At the time Volapük had given up the ghost and the world was directing a frigid shoulder to the idea of universal language. For then long years he battled unceasingly, and with apparently no results except a ridicule which was as exasperating as it was polite.
Occasionally he was helped by friends, among them René Lemaire, who is said to have practically sacrificed his health to the cause, but it was a barren decade. Finally in 1898, De Beaufront founded the monthly gazette, L’Espérantiste, and the French Society for the Propagation of Esperanto, he also published pamphlets and textbooks, and then began to perceive some sprouts shooting.
The French people took up Esperanto, one by one, and they are now the most enthusiastic adherents of it. Paris is commercially the headquarters of the language and in that city are published far and away the best of the magazines devoted to it. So deeply is it entrenched there that it seems unlikely that it can ever die out. A boy of 13 has made a public speech in Esperanto. And Esperanto is not easy for Frenchmen to pronounce either.
The writer of the Sun is a bit unclear on the history of Adjuvanto, claiming that it was published in 1888 and then subsequently discarded. de Beaufront’s claim (for what it’s worth) was that he had left the manuscript with a notary, but it was subsequently lost. Once again, this story has been viewed with suspicion for years.
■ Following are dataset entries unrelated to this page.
(** On the URLs in scope the normalizer answers a serialized URL of the
    fragment on which it changes nothing more. *)
Lemma normalizeParsed_fixed (u : URL.t) :
  URL.wf u = true ->
  Str.includes "dropbox.com" (URL.hostname u)
  || negb (Str.includes "drive.google.com" (URL.hostname u))
  || Str.forallb plainQueryChar (driveId u) = true ->
  exists u', URL.wf u' = true
             /\ normalizeParsed u = URL.toString u'
             /\ normalizeParsed u' = URL.toString u'.
Proof.
  intros Hwf Hscope. pose proof (searchParams_ascii u Hwf) as Hascii.
  unfold normalizeParsed at 1.
  destruct (Str.includes "dropbox.com" (URL.hostname u)) eqn:Edb.
  - destruct (URL.has "dl" (URL.searchParams u)) eqn:Edl;
      [|destruct (URL.has "raw" (URL.searchParams u)) eqn:Eraw]; cbn [negb].
    + destruct (wf_updateQuery u (URL.set "dl" "1" (URL.searchParams u)) Hwf)
        as [Hwf' Hsp]; [apply set_not_nil|by apply set_ascii|].
      eexists. split; [exact Hwf'|]. split; [reflexivity|].
      unfold normalizeParsed. rewrite Hsp. cbn [URL.updateQuery URL.hostname].
      by rewrite Edb, has_set, set_idem.
    + exists u. split; [done|]. split; [done|].
      unfold normalizeParsed. by rewrite Edb, Edl, Eraw.
    + destruct (wf_updateQuery u (URL.set "raw" "1" (URL.searchParams u)) Hwf)
        as [Hwf' Hsp]; [apply set_not_nil|by apply set_ascii|].
      eexists. split; [exact Hwf'|]. split; [reflexivity|].
      unfold normalizeParsed. rewrite Hsp. cbn [URL.updateQuery URL.hostname].
      rewrite Edb, has_set_other, Edl, has_set by reflexivity. reflexivity.
  - destruct (Str.includes "drive.google.com" (URL.hostname u)) eqn:Edr.
    + cbn [orb negb] in Hscope.
      destruct (Str.isEmpty (driveId u)) eqn:Eid; cbn [negb].
      * exists u. split; [done|]. split; [done|].
        unfold normalizeParsed. by rewrite Edb, Edr, Eid.
      * exists (downloadUrl (driveId u)). split; [by apply downloadUrl_wf|].
        split; [by rewrite downloadUrl_toString|by apply downloadUrl_fixed].
    + exists u. split; [done|]. split; [done|].
      unfold normalizeParsed. by rewrite Edb, Edr.
Qed.

Lemma parse_absolute (raw : string) (u : URL.t) :
  URL.parse raw = Some u ->
  Str.isEmpty raw = false /\ relativeRe raw = false /\ httpRe raw = true.
Proof.
  unfold URL.parse, httpRe. destruct (URL.splitScheme raw) as [p|] eqn:E; [|done]. intros _.
  destruct raw as [|c raw]; [done|]. split; [done|]. split; [|done].
  unfold relativeRe, Str.startsWith.
  destruct (ascii_dec c "/") as [->|Hs]; [done|].
  destruct (ascii_dec c ".") as [->|Hd]; [done|].
  cbn [String.prefix].
  destruct (ascii_dec "/" c) as [<-|_]; [done|].
  by destruct (ascii_dec "." c) as [<-|_].
Qed.




Example normalize_dropbox_encoded :
  normalizeMediaUrl " https://www.Dropbox.com/s/abc/mon.mp3?x=a/b&dl=0&dl=2 "
  = "https://www.dropbox.com/s/abc/mon.mp3?x=a%2Fb&dl=1".
Proof. vm_compute. reflexivity. Qed.

(** * Further properties *)

Example splitLines_examples :
  splitLines false ("A\n" +:+ "\nB") = ["A"; ""; "B"]
  /\ splitLines false "A\nnnB" = ["A"; "B"]
  /\ splitLines false "A\n" = ["A"; ""]
  /\ splitLines false "" = [""]
  /\ parseLines (joinLines ["A"; "B"; "C"]) = ["A"; "B"; "C"].
Proof. repeat split. Qed.

(** ** Store: what an operation leaves alone *)

Lemma state_eta (s : AppState) : mkState (entries s) (settings s) = s.
Proof. by destruct s. Qed.

Lemma entry_eta (e : Entry) : mkEntry (date e) (weight e) (meals e) (checklist e) = e.
Proof. by destruct e. Qed.

Lemma ensureEntry_settings (getDay : string -> option nat) (s : AppState) (d : string) (w : World) :
  settings (fst (ensureEntry getDay s d w)) = settings s.
Proof.
  destruct (entries s !! d) as [e|] eqn:E.
  - by rewrite (ensureEntry_present _ _ _ _ e E).
  - by rewrite (ensureEntry_absent _ _ _ _ E).
Qed.

Lemma ensureEntry_other (getDay : string -> option nat) (s : AppState) (d d' : string) (w : World) :
  d' <> d -> entries (fst (ensureEntry getDay s d w)) !! d' = entries s !! d'.
Proof.
  intros Hne. destruct (entries s !! d) as [e|] eqn:E.
  - by rewrite (ensureEntry_present _ _ _ _ e E).
  - rewrite (ensureEntry_absent _ _ _ _ E). simpl. by rewrite lookup_insert_ne.
Qed.

Lemma ensureEntry_keeps (getDay : string -> option nat) (s : AppState) (d d' : string) (w : World) (e : Entry) :
  entries s !! d' = Some e -> entries (fst (ensureEntry getDay s d w)) !! d' = Some e.
Proof.
  intros He. destruct (decide (d' = d)) as [->|Hne].
  - by rewrite (ensureEntry_present _ _ _ _ e He).
  - by rewrite ensureEntry_other.
Qed.

Lemma ensureEntry_untouched (getDay : string -> option nat) (s : AppState) (d : string) (w : World) :
  untouchedBut d s (fst (ensureEntry getDay s d w)).
Proof. split; [apply ensureEntry_settings|]. intros d' Hne. by apply ensureEntry_other. Qed.

Lemma alter_untouched (f : Entry -> Entry) (d : string) (s s1 : AppState) :
  untouchedBut d s s1 -> untouchedBut d s (mkState (alter f d (entries s1)) (settings s1)).
Proof.
  intros [Hs He]. split; [done|]. intros d' Hne. simpl.
  rewrite lookup_alter_ne by done. by apply He.
Qed.

Lemma updateEntry_untouched (getDay : string -> option nat) (d : string) (partial : PartialEntry)
    (prev : AppState) (w : World) :
  untouchedBut d prev (fst (updateEntry getDay d partial prev w)).
Proof.
  unfold updateEntry, deepCopy, bind, ret.
  pose proof (ensureEntry_untouched getDay prev d w) as H.
  destruct (ensureEntry getDay prev d w) as [s1 w1]. by apply alter_untouched.
Qed.

(** X1: navigation keeps what is there.  After the user has selected any
    sequence of dates, the settings and every entry that existed before
    are as they were, every selected date has an entry, and no other
    date got one. *)
Theorem selectDates_preserves (getDay : string -> option nat) (dates : list string)
    (s : AppState) (w : World) :
  let s' := fst (selectDates getDay dates s w) in
  settings s' = settings s
  /\ (forall d e, entries s !! d = Some e -> entries s' !! d = Some e)
  /\ (forall d, d ∈ dates -> is_Some (entries s' !! d))
  /\ (forall d, d ∉ dates -> entries s' !! d = entries s !! d).
Proof.
  revert s w. induction dates as [|d0 dates IH]; intros s w.
  - cbn. repeat split; try done. intros d Hd. by apply elem_of_nil in Hd.
  - cbn [selectDates]. unfold bind, selectDate, deepCopy.
    pose proof (ensureEntry_settings getDay s d0 w) as Hset.
    pose proof (ensureEntry_lookup getDay s d0 w) as Hnew.
    pose proof (fun d' e => ensureEntry_keeps getDay s d0 d' w e) as Hkeep.
    pose proof (fun d' => ensureEntry_other getDay s d0 d' w) as Hother.
    destruct (ensureEntry getDay s d0 w) as [s1 w1]. cbn [fst] in *.
    destruct (IH s1 w1) as (H1 & H2 & H3 & H4). cbn zeta in *.
    split; [congruence|]. split; [|split].
    + intros d e He. by apply H2, Hkeep.
    + intros d [->|Hd]%elem_of_cons.
      * destruct Hnew as [e He]. exists e. by apply H2.
      * by apply H3.
    + intros d Hd. apply not_elem_of_cons in Hd as [Hne Hd]. rewrite H4 by done. by apply Hother.
Qed.

Lemma sampleState_monday :
  exists e, entries sampleState !! "2025-09-08" = Some e
            /\ weight e = "63.5"
            /\ map id (checklist e)
               = ["2025-09-08-0-1757289600000-r0"; "2025-09-08-1-1757289600001-r1";
                  "2025-09-08-2-1757289600002-r2"].
Proof. eexists. vm_compute. repeat split. Qed.

Lemma sampleState_tuesday : exists e, entries sampleState !! "2025-09-09" = Some e.
Proof. eexists. vm_compute. reflexivity. Qed.

Lemma selectDates_preserves_witness :
  weight <$> entries (fst (selectDates Calendar.getDay ["2025-09-10"; "2025-09-08"; "2025-09-11"]
                                       sampleState sampleWorld)) !! "2025-09-08"
  = Some "63.5".
Proof.
  destruct (selectDates_preserves Calendar.getDay ["2025-09-10"; "2025-09-08"; "2025-09-11"]
              sampleState sampleWorld) as (_ & H & _).
  destruct sampleState_monday as (e & E & Hw & _).
  rewrite (H _ e E). cbn. by rewrite Hw.
Defined.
In January 1909, Arthur Baker wrote in the Amerika Esperantisto that de Beaufront
permitted it to become known that he had prepared manuscripts of a language of his own, called Adjuvanto, and was about to publish it when he learned of Esperanto. Then, deciding it was superior to his own, he put away his ambitions and unselfishly fell to work for Esperanto. One story used to say he burned his manuscripts. Another, that he had deposited them with a notary, to be opened only after his death. It was a nice little story, and made us love the Marquis and harmed nobody—except those who believed it.He did publish pamphlets and textbooks, and I’ve looked at some of these (though it’s always strange, knowing what was to come). Baker also notes that, ironically, de Beaufront was an opponent of any changes to Esperanto, or at least changes not proposed by him. According to Baker, in 1894 de Beaufront said:
"I call the question of changes ‘accursed’ because, first, it has stopped our process for more than a year; second, it places in mortal danger the existence itself of the language. It stopped the progress, because nobody wanted to publish a new work in the language for fear of the new dialect; one hesitated to push the subscription list of our gazette, not wishing to show the new adepts the present dispute; they have not even tried to make new Esperantists.The translation is Baker’s.
As the Sun was lionizing de Beaufront as the Great Hope of Esperanto, de Beaufront is counting the days until Ido is anonymously released to the committee which had been convened to propose a single international language, and leaders of which had been its creators.
So much for that “display of self-denial.”